Agreed with Luthor, the X1 seems a lil brighter.


----------



## picard (Dec 19, 2006)

what are purposes of blue & red filters?:rock:


----------



## A96Honda (Dec 19, 2006)

how much. Lumens? Runtime? What kind of batteries?


----------



## NAW (Dec 19, 2006)

A96Honda said:


> how much. Lumens? Runtime? What kind of batteries?


 
This link should answer your questions.

http://www.polarion-store.com/pd_polarion_x1.cfm


----------



## Xzn (Dec 20, 2006)

NAW said:


> This link should answer your questions.
> 
> http://www.polarion-store.com/pd_polarion_x1.cfm


0.0!
That's more than a 75 watt barn burner! And about as much as a maxabeam!


----------



## LITEDISORDER (Dec 20, 2006)

With my Helios + X-1 at 700 ft. away, I couldn't tell a difference.

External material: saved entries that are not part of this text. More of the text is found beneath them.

(** A signal step counts the signal and gives it one reason. *)
Lemma signal_step_cases i candle signal st st' recorded :
  signal_step request config candles i candle signal st = Ok (st', recorded) ->
  let st1 := count_signal (c_close_time candle) st in
  (exists reason, reason <> ReplaySuppressionReason.None_ /\
     (st' = record_suppression st1 reason \/
      ss_position st = None /\ st' = record_suppression (set_position None st1) reason)) \/
  exists p k entry, ss_position st = None /\
    cooldown_active (ss_last_executed_entry_time st) (c_close_time candle)
      (sc_cooldown_seconds config) = false /\
    confirmed_entry_index config candles i = Ok (Some k) /\ candles !! k = Some entry /\
    maybe_open_position (BacktestRequest_config request) config entry (ss_cash st) = Ok (Some p) /\
    st' = record_suppression (set_last_executed (Some (bp_entry_time p)) (set_position (Some p) st1))
            ReplaySuppressionReason.None_.
Proof.
  unfold signal_step. cbv zeta. cbn [ss_last_executed_entry_time ss_position ss_cash count_signal].
  intros H.
  destruct (negb _); [injection H as <- <-; left; eexists; split; [|by left]; done|].
  destruct (cooldown_active _ _ _) eqn:Hcool; [injection H as <- <-; left; eexists; split; [|by left]; done|].
  destruct (ss_position st) eqn:Hp; [injection H as <- <-; left; eexists; split; [|by left]; done|].
  apply bind_ok_inv in H as (entry & He & H).
  destruct entry as [k|]; [|injection H as <- <-; left; eexists; split; [|by left]; done].
  destruct (_ <=? _)%nat; [injection H as <- <-; left; eexists; split; [|by left]; done|].
  apply bind_ok_inv in H as (next & Hn & H). apply index_lookup in Hn.
  apply bind_ok_inv in H as (p & Hopen & H). destruct p as [p|]; injection H as <- <-.
  - right. exists p, k, next. done.
  - left. eexists. split; [|by right]. done.
Qed.

Lemma exit_step_cases candle st :
  exit_step' candle st = st /\ ss_position st = None \/
  exists p, ss_position st = Some p /\
    ((exists price reason, exit_step' candle st
        = set_position None (close_position run_id created_at (BacktestRequest_config request) p
            (c_close_time candle) price reason (set_position None st)
            (br_strategy_id request) (br_symbol request))) \/
     exit_step' candle st = set_position (Some (hold_one_candle p)) st).
Proof.
  unfold exit_step. destruct (ss_position st) as [p|]; [right|by left].
  exists p. split; [done|]. unfold evaluate_exit. cbv zeta.
  destruct (match bp_stop_loss_price p with Some q => _ | None => None end) as [q|];
    [left; by eexists _, _|].
  destruct (match bp_take_profit_price p with Some q => _ | None => None end) as [q|];
    [left; by eexists _, _|].
  destruct (_ =? 0); [left; by eexists _, _|]. by right.
Qed.
End Loop.

(** ** The books *)

Section Books.
Context {DI : Decimal} {CH : Chrono} {JS : Json}.
Context (new_v4 : nat -> Z) (run_id created_at correlation_id : Z).
Context (request : BacktestRequest) (config : StrategyConfig).

(** The fee of an amount, what entering a trade cost, and what leaving it brought. *)
Definition fee_of (amount : dec) : dec :=
  fee_amount amount (bc_fee_bps (BacktestRequest_config request)).
Definition spent (t : BacktestTrade) : dec := (bt_notional t + fee_of (bt_notional t))%dec.
Definition exit_value (t : BacktestTrade) : dec :=
  (bt_quantity t * default ZERO (bt_exit_price t))%dec.
Definition proceeds (t : BacktestTrade) : dec := (exit_value t - fee_of (exit_value t))%dec.

(** What a trade does to the cash. *)
Definition settle (cash : dec) (t : BacktestTrade) : dec := (cash - spent t + proceeds t)%dec.

(** A closed trade earned its proceeds less the entry value and the entry fee, and paid both fees. *)
Definition trade_settled (t : BacktestTrade) : Prop :=
  is_Some (bt_exit_price t) /\ is_Some (bt_exit_time t) /\
  bt_realized_pnl t = (proceeds t - bt_notional t - fee_of (bt_notional t))%dec /\
  bt_fee_paid t = (fee_of (bt_notional t) + fee_of (exit_value t))%dec.

Record books_ok (st : SimulationState) : Prop := {
  bk_cash : ss_cash st = foldl settle (br_initial_capital request) (ss_trades st);
  bk_fees : ss_fee_paid st = dsum (map bt_fee_paid (ss_trades st));
  bk_slippage : ss_slippage_cost st = dsum (map bt_slippage_cost (ss_trades st));
  bk_settled : Forall trade_settled (ss_trades st);
  bk_position : forall p, ss_position st = Some p -> bp_fee_paid p = fee_of (bp_notional p)
}.

Lemma close_position_books p time price reason sid sym st :
  books_ok st -> ss_position st = Some p ->
  books_ok (close_position run_id created_at (BacktestRequest_config request) p time price reason
              (set_position None st) sid sym).
Proof.
  intros [Hc Hf Hs Ht Hp] Hpos. apply Hp in Hpos as Hfee. unfold dsum in *.
  split; cbn [close_position ss_cash ss_trades ss_fee_paid ss_slippage_cost ss_position set_position].
  - rewrite foldl_app, <- Hc. cbn. unfold settle, spent, proceeds, exit_value. cbn. by rewrite Hfee.
  - unfold dsum. rewrite map_app, foldl_app, <- Hf. done.
  - unfold dsum. rewrite map_app, foldl_app, <- Hs. done.
  - apply Forall_app. split; [done|]. repeat constructor; cbn; [by eexists..| |];
      unfold proceeds, exit_value; cbn; by rewrite Hfee.
  - done.
Qed.

(** The books are unchanged, and so is the position unless it is new or held. *)
Lemma books_ok_fields st st' :
  ss_cash st' = ss_cash st /\ ss_trades st' = ss_trades st /\ ss_fee_paid st' = ss_fee_paid st /\
  ss_slippage_cost st' = ss_slippage_cost st ->
  (forall p, ss_position st' = Some p ->
     ss_position st = Some p \/ bp_fee_paid p = fee_of (bp_notional p)) ->
  books_ok st -> books_ok st'.
Proof.
  intros (E1 & E2 & E3 & E4) Hpos [Hc Hf Hs Ht Hp]. split; rewrite ?E1, ?E2, ?E3, ?E4; try done.
  intros p H%Hpos. destruct H; auto.
Qed.

Lemma opened_position_fee entry cash p :
  maybe_open_position (BacktestRequest_config request) config entry cash = Ok (Some p) ->
  bp_fee_paid p = fee_of (bp_notional p).
Proof.
  unfold maybe_open_position. cbv zeta. intros H.
  apply bind_ok_inv in H as (m & _ & H). destruct (_ <=? _)%dec; [done|].
  apply bind_ok_inv in H as (q & _ & H). destruct (_ <=? _)%dec; [done|].
  by injection H as <-.
Qed.

Lemma exit_step_books candle st : books_ok st ->
  books_ok (exit_step run_id created_at request candle st).
Proof.
  intros Hb. destruct (exit_step_cases run_id created_at request candle st)
    as [[-> _]|(p & Hp & [(price & reason & ->) | ->])]; [done| |].
  - apply (books_ok_fields (close_position run_id created_at (BacktestRequest_config request) p
      (c_close_time candle) price reason (set_position None st) (br_strategy_id request)
      (br_symbol request))); [done|done|by apply close_position_books].
  - apply (books_ok_fields st); [done| |exact Hb]. cbn. intros q [= <-]. right.
    cbn. by apply (bk_position st Hb).
Qed.

Lemma simulate_step_books strategy_id symbol candles st i st' :
  simulate_step new_v4 run_id created_at correlation_id request strategy_id symbol config candles
    st i = Ok st' -> books_ok st -> books_ok st'.
Proof.
  intros H Hb. apply simulate_step_inv in H as (candle & _ & H). cbv zeta in H.
  apply (exit_step_books candle) in Hb.
  assert (Hrec : forall st1, books_ok st1 ->
    books_ok (record_equity run_id (c_close_time candle) (c_close candle) st1)).
  { intros st1. apply books_ok_fields; [done|]. cbn. auto. }
  destruct H as [->|(signal & st2 & recorded & Hs & ->)]; [by apply Hrec|].
  assert (books_ok st2); [|by destruct recorded; [apply Hrec|]].
  revert Hb. apply books_ok_fields; [by eapply signal_step_books|].
  apply signal_step_cases in Hs
    as [(reason & _ & [->|[Hp ->]])|(p & k & entry & Hp & _ & _ & _ & Hopen & ->)]; cbn; auto.
  - done.
  - intros q [= <-]. right. by eapply opened_position_fee.
Qed.

Lemma finish_books candles st : books_ok st -> books_ok (finish run_id created_at request candles st).
Proof.
  intros Hb. unfold finish. destruct (ss_position st) as [p|] eqn:Hp; [destruct (last candles) as [c|]|].
  - apply (books_ok_fields (close_position run_id created_at (BacktestRequest_config request) p
      (c_close_time c) (c_close c) "replay_end" (set_position None st) (br_strategy_id request)
      (br_symbol request))); [done|cbn; auto|by apply close_position_books].
  - by revert Hb; apply books_ok_fields.
  - by revert Hb; apply books_ok_fields.
Qed.

Context {DL : DecimalLaws DI}.

(** Every amount that settling the trades passes through has at most [k] digits before the point. *)
Fixpoint settle_within (k : Z) (cash : dec) (trades : list BacktestTrade) : Prop :=
  match trades with
  | [] => True
  | t :: trades =>
    let fits q := (Qabs q <= inject_Z (10 ^ k))%Q in
    fits (dval (bt_notional t) + dval (fee_of (bt_notional t)))%Q /\
    fits (dval cash - dval (spent t))%Q /\
    fits (dval (cash - spent t)%dec + dval (proceeds t))%Q /\
    fits (dval (proceeds t) - dval (bt_notional t))%Q /\
    fits (dval (proceeds t - bt_notional t)%dec - dval (fee_of (bt_notional t)))%Q /\
    settle_within k (settle cash t) trades
  end.

Lemma settle_near k trades : forall cash, 0 <= k <= 27 ->
  Forall trade_settled trades -> settle_within k cash trades ->
  near (dval (foldl settle cash trades))
    (dval cash + qsum (map (fun t => dval (bt_realized_pnl t)) trades))
    (inject_Z (5 * Z.of_nat (length trades)) * ulp k).
Proof.
  induction trades as [|t trades IH]; intros cash Hk Hset; cbn [foldl map settle_within length].
  - intros _. unfold qsum. cbn [foldr]. apply near_iff. change (inject_Z (5 * Z.of_nat 0)) with 0%Q. lra.
  - apply Forall_cons in Hset as [(_ & _ & Hpnl & _) Hset].
    intros (B1 & B2 & B3 & B4 & B5 & Hw). specialize (IH _ Hk Hset Hw).
    pose proof (dadd_near _ _ _ Hk B1) as N1. pose proof (dsub_near _ _ _ Hk B2) as N2.
    pose proof (dadd_near _ _ _ Hk B3) as N3. pose proof (dsub_near _ _ _ Hk B4) as N4.
    pose proof (dsub_near _ _ _ Hk B5) as N5. fold (spent t) in N1. fold (settle cash t) in N3.
    rewrite Nat2Z.inj_succ, <- Z.add_1_r, Z.mul_add_distr_l, inject_Z_plus.
    change (inject_Z (5 * 1)) with 5%Q. unfold qsum in *. cbn [foldr]. rewrite Hpnl.
    rewrite near_iff in *. lra.
Qed.

(** C5.  The books of a completed backtest.  Every trade is closed; it earned its exit value
    less the exit fee, the entry value and the entry fee, and paid both fees.  The final equity
    is the initial capital settled with the trades in their order, the profit is the difference
    of the two, and fees and slippage are the sums of the trades' fees and slippage.  These are
    equalities of decimals, whatever the operations round.  Measured in exact arithmetic, with
    amounts of at most [k] digits before the point (28 digits in all), the final equity is off
    the initial capital plus the trades' results by at most five units of the 28th digit per
    trade. *)
Theorem backtest_books_balance candles be :
  candles <> [] ->
  simulate_backtest new_v4 run_id created_at correlation_id request config candles = Ok be ->
  let r := be_result be in let trades := be_trades be in
  Forall trade_settled trades /\
  bs_final_equity r = foldl settle (br_initial_capital request) trades /\
  bs_pnl r = (bs_final_equity r - br_initial_capital request)%dec /\
  bs_fee_paid r = dsum (map bt_fee_paid trades) /\
  bs_slippage_cost r = dsum (map bt_slippage_cost trades) /\
  forall k, 0 <= k <= 27 -> settle_within k (br_initial_capital request) trades ->
    near (dval (bs_final_equity r))
      (dval (br_initial_capital request) + qsum (map (fun t => dval (bt_realized_pnl t)) trades))
      (inject_Z (5 * Z.of_nat (length trades)) * ulp k).
Proof.
  intros Hne H. destruct candles as [|c cs]; [done|]. unfold simulate_backtest in H.
  apply bind_ok_inv in H as (sid & _ & H). apply bind_ok_inv in H as (sym & _ & H).
  apply bind_ok_inv in H as (st & Hrun & H). injection H as <-. cbn -[qsum].
  assert (Hb : books_ok st).
  { refine (fold_seq_inv _ (fun _ s => books_ok s) _ _ _ _ _ Hrun); [by split|].
    intros i s s' _ Hs Hstep. by eapply simulate_step_books. }
  apply (finish_books (c :: cs)) in Hb as [Hc Hf Hs Ht _].
  do 5 (split; [done|]). intros k Hk Hw. rewrite Hc. by apply settle_near.
Qed.
End Books.

(** ** The counters *)

Section Counters.
Context {DI : Decimal} {CH : Chrono} {JS : Json}.
Context (new_v4 : nat -> Z) (run_id created_at correlation_id : Z).
Context (request : BacktestRequest) (config : StrategyConfig).

Definition all_suppressions (counts : list (Z * Z)) : Z :=
  suppression_count counts ReplaySuppressionReason.CooldownActive
  + suppression_count counts ReplaySuppressionReason.PositionAlreadyOpen
  + suppression_count counts ReplaySuppressionReason.InsufficientForwardData
  + suppression_count counts ReplaySuppressionReason.InvalidSignal
  + suppression_count counts ReplaySuppressionReason.None_.

Definition open_positions (st : SimulationState) : Z :=
  match ss_position st with Some _ => 1 | None => 0 end.
(** The three enumerations, each in the order its loops push. *)
Definition reclaim_grid (self : StrategyExperimentRequest) : list StrategyExperimentCandidate :=
  lookback_candles ← er_lookback_candidates self;
  min_breakdown_pct ← non_empty_or (er_min_breakdown_pct_candidates self) [dnew 5 2];
  min_reclaim_close_pct ← non_empty_or (er_min_reclaim_close_pct_candidates self) [ZERO];
  min_lower_wick_pct ← non_empty_or (er_min_lower_wick_pct_candidates self) [ONE];
  min_volume_ratio ← non_empty_or (er_min_volume_ratio_candidates self) [ZERO];
  holding_candles ← non_empty_or (er_holding_candles_candidates self) [0];
  take_profit_pct ← non_empty_or (er_take_profit_pct_candidates self) [ZERO];
  confirmation_candles ← non_empty_or (er_confirmation_candles_candidates self) [0];
  require_close ←
    non_empty_or (er_require_confirmation_close_above_lookback_low_candidates self) [false];
  require_low ←
    non_empty_or (er_require_confirmation_low_above_breakdown_low_candidates self) [false];
  [{| ec_lookback_candles := lookback_candles;
     ec_trend_lookback_candles := None;
     ec_momentum_lookback_candles := None;
     ec_compression_lookback_candles := None;
     ec_breakout_lookback_candles := None;
     ec_pullback_lookback_candles := None;
     ec_pullback_sma_lookback_candles := None;
     ec_compression_percentile_threshold := None;
     ec_min_breakout_pct := None;
     ec_max_breakout_extension_pct := None;
     ec_min_volume_expansion_ratio := None;
     ec_lower_band_pct := None;
     ec_upper_band_pct := None;
     ec_min_range_width_pct := None;
     ec_max_range_width_pct := None;
     ec_min_close_above_sma_pct := None;
     ec_max_close_above_sma_pct := None;
     ec_min_momentum_return_pct := None;
     ec_min_trend_return_pct := None;
     ec_min_trend_slope_pct := None;
     ec_min_pullback_depth_pct := None;
     ec_max_pullback_depth_pct := None;
     ec_min_reclaim_pct := None;
     ec_min_breakdown_pct := Some min_breakdown_pct;
     ec_min_reclaim_close_pct := Some min_reclaim_close_pct;
     ec_min_lower_wick_pct := Some min_lower_wick_pct;
     ec_min_volume_ratio := Some min_volume_ratio;
     ec_max_choppiness := None;
     ec_holding_candles := then_some (negb (holding_candles =? 0)) holding_candles;
     ec_stop_loss_pct := None;
     ec_take_profit_pct := then_some (negb (take_profit_pct =? ZERO)%dec) take_profit_pct;
     ec_confirmation_candles := confirmation_candles;
     ec_require_confirmation_close_above_lookback_low := require_close;
     ec_require_confirmation_low_above_breakdown_low := require_low;
     ec_max_signal_age_ms := er_max_signal_age_ms self |}].
Lemma override_accepted : accepted (wd_now drawn)
  (walk_forward_strategy_override ReplaySample.momentum hourly) (experiment_context symbol) normalized.
Proof. vm_compute. reflexivity. Qed.

Abbreviation outcome := (build_strategy_walk_forward_execution to_value drawn 1 0 8
  ReplaySample.momentum hourly quarters).

Example outcome_windows :
  match outcome with
  | Some (Ok execution) =>
    let r := wx_result execution in
    (map wn_status (wx_windows execution), wl_profitable_windows r, wl_losing_windows r,
     wl_robustness_status r)
  | _ => ([], 0, 0, StrategyWalkForwardRobustnessStatus.Failed)
  end = ([StrategyWalkForwardStatus.Completed; StrategyWalkForwardStatus.Skipped;
          StrategyWalkForwardStatus.Completed], 1, 1,
         StrategyWalkForwardRobustnessStatus.OverfitRisk).
Proof. vm_compute. reflexivity. Qed.

Example walk_forward_completes_witness :
  exists windows execution, generate_walk_forward_windows (E := wf_error) hourly = Some (Ok windows)
    /\ outcome = Some (Ok execution) /\ wl_failed_windows (wx_result execution) = 0.
Proof.
  destruct (walk_forward_completes (DL := ExactDecimalLaws) (CL := PlainChronoLaws)
    (CAL := PlainArithLaws) to_value drawn 1 0 8 ReplaySample.momentum hourly symbol normalized
    quarters (fun r => mk_is_Some _ _ eq_refl) hourly_valid hourly_supported
    ltac:(vm_compute; discriminate) candidate_unsigned ltac:(vm_compute; discriminate) ExperimentSample.stored
    eq_refl override_accepted quarters_tradable ltac:(vm_compute; discriminate))
    as (windows & execution & H1 & H2 & _ & _ & _ & H3 & _).
  exists windows, execution. split; [exact H1|]. split; [exact H2|exact H3].
Defined.

(** Four hours hold three windows; a step of ten trillion hours passes the validation. *)
Abbreviation endless := (request (10 ^ 13)).
Lemma endless_valid : StrategyWalkForwardRequest_validate endless = Ok tt.
Proof. vm_compute. reflexivity. Qed.

Example walk_forward_windows_spec_witness :
  (exists windows, generate_walk_forward_windows (E := CoreError.t) hourly = Some (Ok windows)) /\
  generate_walk_forward_windows (E := CoreError.t) endless = Some Panic.
Proof.
  split.
  - destruct (proj1 (walk_forward_windows_spec (CAL := PlainArithLaws) hourly hourly_valid)
      hourly_supported) as (windows & H & _).
    exists windows. exact H.
  - exact (proj2 (walk_forward_windows_spec (CAL := PlainArithLaws) endless endless_valid)
      ltac:(vm_compute; reflexivity)).
Defined.

Definition ran (k pnl_pct : Z) : StrategyWalkForwardWindowResult := {|
  wn_id := k; wn_walk_forward_id := 1;
  wn_window := window_at 0 (hours 1) (hours 1) (hours 1) (Z.to_nat k);
  wn_status := StrategyWalkForwardStatus.Completed; wn_skip_reason := None; wn_trade_count := 4;
  wn_pnl := dint pnl_pct; wn_pnl_pct := dint pnl_pct; wn_max_drawdown_pct := ZERO;
  wn_win_rate := ZERO; wn_fee_paid := ZERO; wn_slippage_cost := ZERO; wn_raw_signal_count := 4;
  wn_cooldown_suppressed_count := 4; wn_open_position_suppressed_count := 4;
  wn_executed_trade_count := 4; wn_suppression_breakdown := []; wn_last_signal_time := None;
  wn_last_executed_entry_time := None; wn_result := jnull; wn_created_at := 0 |}.
Abbreviation good := [ran 0 20; ran 1 19; ran 2 18].
Abbreviation verdict := (build_strategy_walk_forward_result 1 0 None hourly good).

Example walk_forward_verdict_spec_witness :
  wl_robustness_status verdict = StrategyWalkForwardRobustnessStatus.Robust /\
  wl_losing_windows verdict < wl_profitable_windows verdict.
Proof.
  assert (wl_robustness_status verdict = StrategyWalkForwardRobustnessStatus.Robust) as H
    by (vm_compute; reflexivity).
  split; [exact H|].
  exact (proj1 (proj1 (proj2 (proj1 (proj2 (proj2 (proj2 (proj2 (proj2
    (walk_forward_verdict_spec 1 0 None hourly good ltac:(vm_compute; discriminate) I)))))) H)))).
Defined.

Example walk_forward_statistics_bounded_witness :
  (dval (wl_worst_pnl_pct verdict) <= dval (wl_median_pnl_pct verdict)
   <= dval (wl_best_pnl_pct verdict))%Q.
Proof.
  refine (proj1 (proj2 (proj1 (walk_forward_statistics_bounded (DL := ExactDecimalLaws)
    1 0 None hourly good ltac:(vm_compute; discriminate) _)
    ltac:(vm_compute; reflexivity)))).
  repeat (apply Forall_cons_2; [|]); [..|apply Forall_nil_2].
  all: intros k Hk; change (0 <= k <= 3) in Hk.
  all: assert (k = 0 \/ k = 1 \/ k = 2 \/ k = 3) as [-> | [-> | [-> | ->]]] by lia.
  all: whole_number.
Defined.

But I didn't get pics.


----------



## LuxLuthor (Dec 20, 2006)

Mac, any information on that start/stop issue? Hopefully something minor?


----------



## cmacclel (Dec 20, 2006)

LuxLuthor said:


> Mac, any information on that start/stop issue? Hopefully something minor?



The light is defective and is going to have to be replaced. The scary thing is when I did get it to switch off it would sporadically turn back on.

Mac


----------



## ShortArc (Dec 20, 2006)

cmaccel,
Which of all the Polarion you own/tried do you like best?
Bang for buck, usability, finish, etc.
I was part of the Polarion/Eagle Eye groupbuy and really like the light but can’t help myself considering the purchase of a Helios (now that the price went up). What is your subjective opinion?
Willem.


----------



## LITEDISORDER (Dec 20, 2006)

I have both and I say get the X-1. Both are great lights , but the X-1 being smaller just seems better in the hand. I don't have any problems with mine. As far as I can tell they perform pretty much equal. So for the price diff. I think the X-1 is a better deal over the Helios. If there is dought get both. HA HA


----------



## Radio (Dec 20, 2006)

Guess I know what I'll be doing this weekend, Thank god these are the shortest days of the year!!!! :lolsign:


----------



## ShortArc (Dec 20, 2006)

Thanks LITEDISORDER!
This could be an expensive month.
Cheers.


----------



## mtbkndad (Dec 20, 2006)

cmacclel said:


> The light is defective and is going to have to be replaced. The scary thing is when I did get it to switch off it would sporadically turn back on.
> 
> Mac



That is scary. 
Did you find out if this has happened with other lights?
I would love to find out why this is happening.
My curiosity lies in knowing the nature of the failure and how repeatable it is. I am referring to whatever is causing the automatically switching on issue.

Take Care,
mtbkndad :wave:


----------



## BVH (Dec 20, 2006)

Certainly no expert here. My only experience with reed switches goes back about 30 years ago when I built a Heathkit weather station. I don't know if these lights use a reed switch or not (which would be activated by magnets in the on/off ring?) but if they do, I would suspect a sticking reed is the cause. In this type of switch setup, there's no physical contact between the on/off ring (and its magnets) and the actual switch. As the ring is moved the attached magnets bring the two pieces of the metal switch together as they go by and the two pieces of metal separate when the magnet is moved away. Just a theory.


----------



## windstrings (Dec 20, 2006)

Xzn said:


> 0.0!
> That's more than a 75 watt barn burner! And about as much as a maxabeam!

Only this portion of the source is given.